City considers helicopter deal

by Ray Huard on.April 8, 2013 in the U~T San Diego

A helicopter to provide emergency air ambulance service would be based in
Oceanside under a deal being negotiated between the Oceanside Fire
Department and a Santa Rosa company.

“We are working with Reach Air Medical Service in establishing a base using
a public-private partnership here in Oceanside,” Fire Chief Daryl Hebert said
in an interview last week. “I see it as a great opportunity.

Mayor Jim Wood said he is “very supportive” of the plan.

“It will be an improvement, certainly for the public safety aspect and recovery,”
Wood said. With the city and county growing, Wood said the area could well
use the service.

“Plus, it will be stationed here,” Wood said.

But City Councilman Jerry Kern isn’t quite sold on the proposal.

“I don’t know if we really need one,” Kern said Monday. “I’m taking kind of a
‘wait-and-see, let’s fully investigate it’ attitude right now.”

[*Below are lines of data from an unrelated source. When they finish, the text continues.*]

(** The steps run up to the first one that raises. *)
Lemma run_all_raises (pre post : list Step) (c : Call Num Room) (e : Exn) :
  Forall returned_step pre ->
  run_all (pre ++ (c, Raise e) :: post) = (map fst pre ++ [c], Raise e).
Proof.
  induction pre as [| [c' r] pre IH]; intros Hpre; cbn [app run_all map].
  - apply bind_call_raise.
  - inversion Hpre as [| ? ? [m Hm] Hrest]; subst. cbn [snd] in Hm. subst r.
    rewrite bind_call_prepend, (IH Hrest). reflexivity.
Qed.

(** Steps that all return are all run. *)
Lemma run_all_returns (steps : list Step) :
  Forall returned_step steps ->
  exists ms,
    map snd steps = map Ok ms /\
    run_all steps = (map fst steps, Ok ms).
Proof.
  induction steps as [| [c r] steps IH]; intros Hsteps.
  - now exists [].
  - inversion Hsteps as [| ? ? [m Hm] Hrest]; subst. cbn [snd] in Hm. subst r.
    destruct (IH Hrest) as [ms [Hms Hrun]].
    exists (m :: ms). cbn [map fst snd run_all]. split; [now rewrite Hms |].
    rewrite bind_call_prepend, Hrun, bind_ok.
    unfold prepend, ret, trace, outcome. cbn [fst snd].
    now rewrite app_nil_r.
Qed.

(** Either every step returns, or there is a first one that raises. *)
Lemma first_raise (steps : list Step) :
  Forall returned_step steps \/
  exists pre c e post,
    steps = pre ++ (c, Raise e) :: post /\ Forall returned_step pre.
Proof.
  induction steps as [| [c r] steps IH]; [now left |].
  destruct r as [m | e].
  - destruct IH as [Hall | [pre [c' [e [post [-> Hpre]]]]]].
    + left. constructor; [now exists m | exact Hall].
    + right. exists ((c, Ok m) :: pre), c', e, post.
      split; [reflexivity |]. constructor; [now exists m | exact Hpre].
  - right. exists [], c, e, steps. split; [reflexivity | constructor].
Qed.

End StepFacts.

Section AnyHostBattery.
Context {Num Room Other : Type}.
Context {host_checks : ModelChecks Num Room Other}.
Context {room_doe2 : RoomDoe2 Room}.
Context {honeybee_units : Units Num}.

Local Abbreviation Host := (Model Num Room Other).

(** The result of one host check, returned or raised. *)
Ltac host_check r := destruct r; [| reflexivity].

(** [check_for_extension] once the tolerance is parsed: the thirteen
    steps on the host, the hole check, the report. *)
Lemma check_for_extension_steps (h : Host) (raise_exception detailed : bool)
    (e_tol : Num) :
  parse_distance_string "0.03ft" (units h) = Ok e_tol ->
  check_for_extension h raise_exception detailed =
  bind (run_all (host_steps h e_tol (effective raise_exception detailed)))
    (fun ms =>
  bind (bind (call (CallNoRoomHoles false
                      (effective raise_exception detailed)) (Ok tt))
             (fun _ => check_no_room_holes h false
                         (effective raise_exception detailed)))
    (fun m14 =>
  lift (final_report raise_exception (effective raise_exception detailed)
          (ms ++ [m14])))).
Proof.
  intros Hparse.
  unfold check_for_extension, host_steps, battery_calls, host_battery.
  change (if raise_exception then false else detailed)
    with (effective raise_exception detailed).
  set (d := effective raise_exception detailed).
  rewrite Hparse, bind_lift_ok. cbn [removelast combine run_all].
  host_check (check_all_duplicate_identifiers h false d).
  host_check (check_planar h (tolerance h) false d).
  host_check (check_self_intersecting h (tolerance h) false d).
  host_check (check_degenerate_rooms h e_tol false d).
  host_check (check_sub_faces_valid h (tolerance h) (angle_tolerance h)
                false d).
  host_check (check_sub_faces_overlapping h (tolerance h) false d).
  host_check (check_rooms_solid h (tolerance h) (angle_tolerance h) false d).
  host_check (check_upside_down_faces h (angle_tolerance h) false d).
  host_check (check_room_volume_collisions h (tolerance h) false d).
  host_check (check_missing_adjacencies h false d).
  host_check (check_matching_adjacent_areas h (tolerance h) false d).
  host_check (check_all_air_boundaries_adjacent h false d).
  host_check (check_interior_constructions_reversed h false d).
  destruct (check_no_room_holes h false d) as [l [m14 | e14]]; reflexivity.
Qed.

Under the tentative deal as outlined by Hebert, Reach Air would lease space
from the city and build a helipad at the Fire Department’s training center at
110 Jones Road near the Oceanside airport.

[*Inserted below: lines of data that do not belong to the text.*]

(** The three module-level lists; the last two are mutated in place. *)
Record stocks : Type := Stocks {
  StockNames : list string;
  StockCurrentValues : list Q;
  StockUpProb : list Q
}.

Definition initial_stocks : stocks := {|
  StockNames :=
    ["Deja Brew"; "Jurassic Pork"; "Lawn & Order"; "Pita Pan"; "Bread Pitt";
     "Indiana Jeans"; "Thai Tanic"];
  StockCurrentValues :=
    [10 # 1; 201 # 10; 202 # 10; 121 # 10; 251 # 10; 251 # 10; 275 # 10]%Q;
  StockUpProb := [5 # 10; 6 # 10; 7 # 10; 8 # 10; 9 # 10; 4 # 10; 3 # 10]%Q
|}.

Definition ShuffleProb : Q := 2 # 10.
Definition ChangeAmount : Q := 8 # 10.

(** [StockCurrentValues[i] = v]. *)
Definition set_current_value (i : nat) (v : Q) : M stocks unit :=
  g ← get_globals;
  if (i <? length (StockCurrentValues g))%nat
  then put_globals (Stocks (StockNames g) (<[i := v]> (StockCurrentValues g))
                           (StockUpProb g))
  else raise IndexError.

(** [StockUpProb[i] = p]. *)
Definition set_up_prob (i : nat) (p : Q) : M stocks unit :=
  g ← get_globals;
  if (i <? length (StockUpProb g))%nat
  then put_globals (Stocks (StockNames g) (StockCurrentValues g)
                           (<[i := p]> (StockUpProb g)))
  else raise IndexError.

Definition stock_name : M stocks string :=
  g ← get_globals; random_choice (StockNames g).

Definition stock_value (stockname : string) : M stocks Q :=
  g ← get_globals;
  indexStock ← index_of (StockNames g) stockname;
  currentval ← getitem (StockCurrentValues g) indexStock;
  draw ← random_random;
  up ← getitem (StockUpProb g) indexStock;
  let goesup : Q := (if Qle_bool draw up then 1 else -1)%Q in
  magnitude ← random_random;
  let nextval := (currentval + magnitude * ChangeAmount * goesup)%Q in
  set_current_value indexStock nextval;;
  mret nextval.

Definition reshuffle_probs (stockname : string) : M stocks unit :=
  g ← get_globals;
  indexStock ← index_of (StockNames g) stockname;
  fresh ← random_random;
  set_up_prob indexStock fresh.

Definition produce_msg : M stocks (gmap string pyval * gmap string pyval) :=
  stockname ← stock_name;
  ts ← time_time;
  trigger ← random_random;
  (if negb (Qle_bool trigger ShuffleProb)
   then reshuffle_probs stockname
   else mret tt);;
  value ← stock_value stockname;
  let message : gmap string pyval :=
    <["timestamp" := VInt (py_int (ts * 1000))]>
      (<["stock_value" := VNum value]>
         (<["stock_name" := VStr stockname]> ∅)) in
  let key : gmap string pyval := <["user" := VStr "all_users"]> ∅ in
  mret (message, key).

(** [T] calls of [stock_value] on one stock, collecting what they return. *)
Fixpoint walk (T : nat) (stockname : string) : M stocks (list Q) :=
  match T with
  | O => mret []
  | S T' =>
      v ← stock_value stockname;
      vs ← walk T' stockname;
      mret (v :: vs)
  end.

(** The state of one stock, read by name as the code does. *)
Definition current_value_of (g : stocks) (stockname : string) : option Q :=
  i ← list_index stockname (StockNames g); StockCurrentValues g !! i.

Definition up_prob_of (g : stocks) (stockname : string) : option Q :=
  i ← list_index stockname (StockNames g); StockUpProb g !! i.

End RandomStock.

(* ===================================================================== *)
(** * user_behaviour_pattern.py                                           *)
(* ===================================================================== *)

Module UserBehaviour.

(** The pools that [__init__] stores on the instance. *)
Record provider : Type := {
  user_ids : list Z;
  item_ids : list Z;
  behavior_names : list string;
  group_names : list string;
  view_ids : list Z
}.

Definition new_provider : provider := {|
  user_ids := [1; 2; 3; 4; 5; 6; 7; 8; 9]%Z;
  item_ids := [21; 22; 23; 24; 25; 26; 27; 28; 29]%Z;
  behavior_names := ["view"; "cart"; "buy"];
  group_names := ["A"; "B"];
  view_ids := [111; 222; 555]%Z
|}.

(** [def m(self)]: a plain method without further parameters. *)
Definition plain_method : signature :=
  {| kind := InstanceMethod; required := ["self"]; optional := [] |}.

(** [@staticmethod def generate_timestamp(self, offset_seconds=0)]. *)
Definition generate_timestamp_sig : signature :=
  {| kind := StaticMethod;
     required := ["self"];
     optional := ["offset_seconds"] |}.

Section WithClock.

(** [datetime.datetime.fromtimestamp(ts).strftime("%Y-%m-%d %H:%M:%S")];
    the calendar and the local time zone are left to the caller. *)
Variable strftime : Q -> string.

Definition user_id (self : provider) : M unit Z :=
  random_choice (user_ids self).

Definition item_id (self : provider) : M unit Z :=
  random_choice (item_ids self).

Definition behavior (self : provider) : M unit string :=
  random_choices1 (behavior_names self) [5 # 10; 3 # 10; 2 # 10]%Q.

Definition group_name (self : provider) : M unit string :=
  random_choice (group_names self).

Definition view_id (self : provider) : M unit Z :=
  random_choice (view_ids self).

Definition generate_timestamp (offset_seconds : Q) : M unit string :=
  t ← time_time;
  jitter ← random_uniform (-5) 5;
  mret (strftime (t + jitter + offset_seconds)%Q).

Definition produce_msg (self : provider) (include_view_id : bool)
    : M unit (gmap string pyval * gmap string pyval) :=
  b ← call_method plain_method 0 (behavior self);
  view ← (if String.eqb b "view" && include_view_id
          then v ← call_method plain_method 0 (view_id self); mret (VInt v)
          else mret VNone);
  uid ← call_method plain_method 0 (user_id self);
  iid ← call_method plain_method 0 (item_id self);
  grp ← call_method plain_method 0 (group_name self);
  occurred ← call_method generate_timestamp_sig 0 (generate_timestamp 0);
  let message : gmap string pyval :=
    <["occurred_at" := VStr occurred]>
      (<["group_name" := VStr grp]>
         (<["view_id" := view]>
            (<["behavior" := VStr b]>
               (<["item_id" := VInt iid]>
                  (<["user_id" := VInt uid]> ∅))))) in
  let key : gmap string pyval := <["user" := VStr "all_users"]> ∅ in
  mret (message, key).

End WithClock.

End UserBehaviour.

(* ===================================================================== *)
(** * real_stock_producer.py                                              *)
(* ===================================================================== *)

Module RealStock.

Definition STOCK_SYMBOLS : list string :=
  ["BTC-USD"; "ETH-USD"; "BNB-USD"; "ADA-USD"; "DOGE-USD"; "SOL-USD";
   "XRP-USD"; "LTC-USD"; "DOT-USD"].

(** The value returned when no price could be fetched. *)
Definition sentinel : pyval := VNum (-1 # 10).

Definition is_query (src : source) (ev : event) : bool :=
  match ev, src with
  | Query YahooFin _, YahooFin => true
  | Query YFinance _, YFinance => true
  | _, _ => false
  end.

(** How many calls a service has received so far. *)
Definition count_queries (src : source) (tr : list event) : nat :=
  length (List.filter (is_query src) tr).

Section WithServices.

(** The two remote services: what the [n]-th call for a symbol gives.
    [get_live_price] stands for [si.get_live_price(symbol)], [last_close]
    for [yf.Ticker(symbol).history(period='1d')['Close'].iloc[-1]]. *)
Variable get_live_price : string -> nat -> outcome pyval.
Variable last_close : string -> nat -> outcome pyval.

Definition query (src : source) (symbol : string) : M unit pyval :=
  fun w =>
    let n := count_queries src (trace w) in
    let answer :=
      match src with
      | YahooFin => get_live_price symbol n
      | YFinance => last_close symbol n
      end in
    (answer,
     World (globals w) (gen w) (now w) (trace w ++ [Query src symbol])).

Definition stock_name : M unit string := random_choice STOCK_SYMBOLS.

Definition _fetch_from_yfinance (stock_name : string) : M unit pyval :=
  try_except
    (stock_value ← query YFinance stock_name;
     f ← builtin_float stock_value;
     builtin_round f)
    (fun e => log_failure WARNING e;; mret sentinel).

Reach Air would provide the helicopter, a pilot and a flight nurse, Hebert said.
A city paramedic also would be assigned to the helicopter with Reach Air
paying for the medic.

“We’re not going out and buying a helicopter or anything like that. This is a
win-win,” Hebert said. “It’s not going to cost us anything. There’s no cost
to the city at all.”

Reach Air provides emergency helicopter service in California, Oregon and
Texas, said Don Warton, the company’s director of business development.

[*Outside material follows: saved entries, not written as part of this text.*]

(** * Rep counting state machines of the workout tracker

    A shallow embedding of [utils/workoutUtils.js] (the eight exercise state
    machines) and of the session handlers of [components/WorkoutTracker.js],
    followed by the properties established about them. *)

From Stdlib Require Import QArith Qabs Lqa Bool List String Arith Lia.
From Stdlib Require Import DecimalString.
Import ListNotations.

Local Open Scope string_scope.

(* ================================================================== *)
(** ** JavaScript numbers and values *)
(* ================================================================== *)

(** A JavaScript number: every finite double is a rational, so finite
    values are carried as [Q]; the three special values are kept apart.
    Comparisons are exact; [+], [-] and [/] round their result to the
    nearest double ([round]).  The sign of a zero is not kept. *)
Inductive number : Type :=
  | NaN
  | NegInf
  | Fin (q : Q)
  | PosInf.

(** What an angle or distance slot of an object can hold: nothing
    ([undefined], a property never assigned), [null], or a number. *)
Inductive value : Type :=
  | Undefined
  | Null
  | Num (n : number).

Definition Qltb (x y : Q) : bool := negb (Qle_bool y x).

(** [a < b] on numbers. *)
Definition num_lt (a b : number) : bool :=
  match a, b with
  | NaN, _ | _, NaN => false
  | NegInf, NegInf => false
  | NegInf, _ => true
  | _, NegInf => false
  | PosInf, _ => false
  | Fin _, PosInf => true
  | Fin x, Fin y => Qltb x y
  end.

(** [a >= b] on numbers. *)
Definition num_ge (a b : number) : bool :=
  match a, b with
  | NaN, _ | _, NaN => false
  | _, NegInf => true
  | NegInf, _ => false
  | PosInf, _ => true
  | Fin _, PosInf => false
  | Fin x, Fin y => Qle_bool y x
  end.

Definition num_opp (a : number) : number :=
  match a with
  | NaN => NaN
  | NegInf => PosInf
  | PosInf => NegInf
  | Fin x => Fin (- x)
  end.

(** The double nearest to the positive rational [n / d]: round to
    nearest, ties to the even significand, 53 bits of significand,
    exponents from -1022 (below that the spacing stays [2^-1074]) to
    1023 (beyond that the result is [Infinity]). *)
Definition round_pos (n d : positive) : number :=
  let e0 := (Z.log2 (Zpos n) - Z.log2 (Zpos d))%Z in
  let under :=
    if (0 <=? e0)%Z then (Zpos n <? Z.shiftl (Zpos d) e0)%Z
    else (Z.shiftl (Zpos n) (- e0) <? Zpos d)%Z in
  (* [2^e <= n / d < 2^(e + 1)] *)
  let e := if under then (e0 - 1)%Z else e0 in
  if (1023 <? e)%Z then PosInf
  else
    (* the spacing of the doubles around [n / d] is [2^s] *)
    let s := (Z.max e (-1022) - 52)%Z in
    let N := if (0 <=? s)%Z then Zpos n else Z.shiftl (Zpos n) (- s) in
    let D := if (0 <=? s)%Z then Z.shiftl (Zpos d) s else Zpos d in
    let q := (N / D)%Z in
    let r := (N mod D)%Z in
    let m :=
      match (2 * r ?= D)%Z with
      | Lt => q
      | Gt => (q + 1)%Z
      | Eq => if Z.even q then q else (q + 1)%Z
      end in
    if (e =? 1023)%Z && (Z.shiftl 1 53 <=? m)%Z then PosInf
    else if (0 <=? s)%Z then Fin (Qred (inject_Z (Z.shiftl m s)))
    else Fin (Qred (m # Pos.shiftl 1 (Z.to_N (- s)))).

(** The double nearest to a rational. *)
Definition round (q : Q) : number :=
  match Qnum (Qred q) with
  | Z0 => Fin 0
  | Zpos n => round_pos n (Qden (Qred q))
  | Zneg n => num_opp (round_pos n (Qden (Qred q)))
  end.

Definition num_add (a b : number) : number :=
  match a, b with
  | NaN, _ | _, NaN => NaN
  | PosInf, NegInf | NegInf, PosInf => NaN
  | PosInf, _ | _, PosInf => PosInf
  | NegInf, _ | _, NegInf => NegInf
  | Fin x, Fin y => round (x + y)
  end.

Definition num_sub (a b : number) : number := num_add a (num_opp b).

(** [Math.abs] *)
Definition num_abs (a : number) : number :=
  match a with
  | NaN => NaN
  | NegInf | PosInf => PosInf
  | Fin x => Fin (Qabs x)
  end.

(** [a / 2] *)
Definition num_half (a : number) : number :=
  match a with
  | Fin x => round (x / 2)
  | other => other
  end.

(** [a / b].  The sign of a zero is not kept, so a positive dividend
    over zero is taken as [Infinity]. *)
Definition num_div (a b : number) : number :=
  match a, b with
  | NaN, _ | _, NaN => NaN
  | (PosInf | NegInf), (PosInf | NegInf) => NaN
  | Fin _, (PosInf | NegInf) => Fin 0
  | PosInf, Fin y => if Qltb y 0 then NegInf else PosInf
  | NegInf, Fin y => if Qltb y 0 then PosInf else NegInf
  | Fin x, Fin y =>
      if Qeq_bool y 0 then
        if Qeq_bool x 0 then NaN
        else if Qltb x 0 then NegInf else PosInf
      else round (x / y)
  end.

(** ToNumber, as the relational operators apply it to their operands. *)
Definition toNumber (v : value) : number :=
  match v with
  | Undefined => NaN
  | Null => Fin 0
  | Num n => n
  end.

(** ToBoolean: [undefined], [null], [NaN] and zero are falsy. *)
Definition truthy (v : value) : bool :=
  match v with
  | Undefined | Null => false
  | Num NaN => false
  | Num (Fin q) => negb (Qeq_bool q 0)
  | Num _ => true
  end.

(** [v < t] and [v > t] against a numeric threshold. *)
Definition js_lt (v : value) (t : Q) : bool := num_lt (toNumber v) (Fin t).
Definition js_gt (v : value) (t : Q) : bool := num_lt (Fin t) (toNumber v).

(** [a || b] on values. *)
Definition js_or (a b : value) : value := if truthy a then a else b.

(** A degree value written as an integer literal. *)
Definition deg (z : Z) : value := Num (Fin (inject_Z z)).

(* ================================================================== *)
(** ** Data handed to the machines *)
(* ================================================================== *)

(** [{x, y}] *)
Record point : Type := { x : number; y : number }.

(** The [angles] object built by [updateExerciseState]; a slot that was
    never assigned reads as [Undefined]. *)
Record AngleSet : Type := {
  knee : value;
  hip : value;
  torsoLean : value;
  backAngle : value;
  elbow : value;
  leftElbow : value;
  rightElbow : value;
  shoulder : value
}.

(** [{}] *)
Definition noAngles : AngleSet :=
  {| knee := Undefined; hip := Undefined; torsoLean := Undefined;
     backAngle := Undefined; elbow := Undefined; leftElbow := Undefined;
     rightElbow := Undefined; shoulder := Undefined |}.

(** The second argument of [update]: squat distances, or the joint
    positions passed for the shoulder press. *)
Record DistanceSet : Type := {
  kneeToe : value;
  legLength : value;
  leftWrist : option point;
  rightWrist : option point;
  leftShoulder : option point;
  rightShoulder : option point
}.

Definition noDistances : DistanceSet :=
  {| kneeToe := Undefined; legLength := Undefined;
     leftWrist := None; rightWrist := None;
     leftShoulder := None; rightShoulder := None |}.

(** [{type, text}] *)
Record FeedbackMessage : Type := { type : string; text : string }.

Definition warning (s : string) : FeedbackMessage := {| type := "warning"; text := s |}.
Definition success (s : string) : FeedbackMessage := {| type := "success"; text := s |}.
Definition error (s : string) : FeedbackMessage := {| type := "error"; text := s |}.

(** One call of [update]: the reading of [Date.now()] during the call,
    and the two arguments ([distances] may be left out). *)
Record frame : Type := {
  now : nat;
  angles : AngleSet;
  distances : option DistanceSet
}.

(** [distances || {}] *)
Definition orEmpty (d : option DistanceSet) : DistanceSet :=
  match d with
  | Some d => d
  | None => noDistances
  end.

(* ================================================================== *)
(** ** 2. Squat state machine *)
(* ================================================================== *)

Module SquatStateMachine.

Inductive phase : Type := standing | descending | bottom | ascending.

Record Thresholds : Type := {
  descendKneeAngle : Q;
  descendHipAngle : Q;
  bottomKneeAngle : Q;
  bottomHipAngle : Q;
  ascendKneeAngle : Q;
  depthKneeAngle : Q;
  kneeToeRatio : Q;
  torsoLeanAngle : Q
}.

(** Assigned once by the constructor and never written again. *)
Definition thresholds : Thresholds :=
  {| descendKneeAngle := 150;
     descendHipAngle := 150;
     bottomKneeAngle := 110;
     bottomHipAngle := 120;
     ascendKneeAngle := 150;
     depthKneeAngle := 130;
     kneeToeRatio := 20 # 100;
     torsoLeanAngle := 50 |}.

Although the helicopter would be based in Oceanside, Warton said it would
be available for emergency calls throughout North County.

“We think we can augment and bring some additional services and availability
to the north end of San Diego County,” Warton said. “We think there’s a
demonstrated need for us there.”

The company makes its money by billing insurance companies for patients
it transports, Warton said with no charge and no subsidy from the cities it serves.

“We assume 100 percent of the risk,” Warton said.

The Oceanside Fire Department now relies on Mercy Air Service for emergency
helicopter service, Hebert said. He said on average the department calls on an
air ambulance 17 to 20 times a month to transport people with serious traumatic
injuries to Palomar Medical Center or Scripps Memorial Hospital in San Diego.

Hebert said he has no complaints about Mercy Air, but that the Reach Air helicopter
would be available for city use in a variety of circumstances besides emergency
medical service.

“That’s the uniqueness we don’t have right now with Mercy Air,” Hebert said.

He said the Reach Air helicopter could be used for search and rescue missions
and as a spotter during wildfires.

“It would allow us to have a command platform for use if we had a lost child on
the beach or a missing person or a brush fire,” Hebert said.

Details of the proposal are still being negotiated, Hebert said, but he said his goal
is to bring a final plan to the City Council in May for approval.

Although Reach Air would pay the operating costs, including the salaries of city
paramedics who would staff the helicopter, Kern said he’s concerned the city
might be on the hook to cover their long-term pension costs under the state
Public Employees Retirement System (PERS).

The city also might find itself in the position where it has to cover the medic’s
salary if the helicopter deal doesn’t pan out over time.

“If there’s a true need to have a helicopter here and they (Reach Air) provide
private paramedics, I don’t mind doing that. I’m just very cautious about
adding to our PERS debt,” Kern said.

For a time in the early 1990s, Oceanside police operated two helicopters but
the program was abandoned after six months to save money and after residents
complained about the nighttime noise.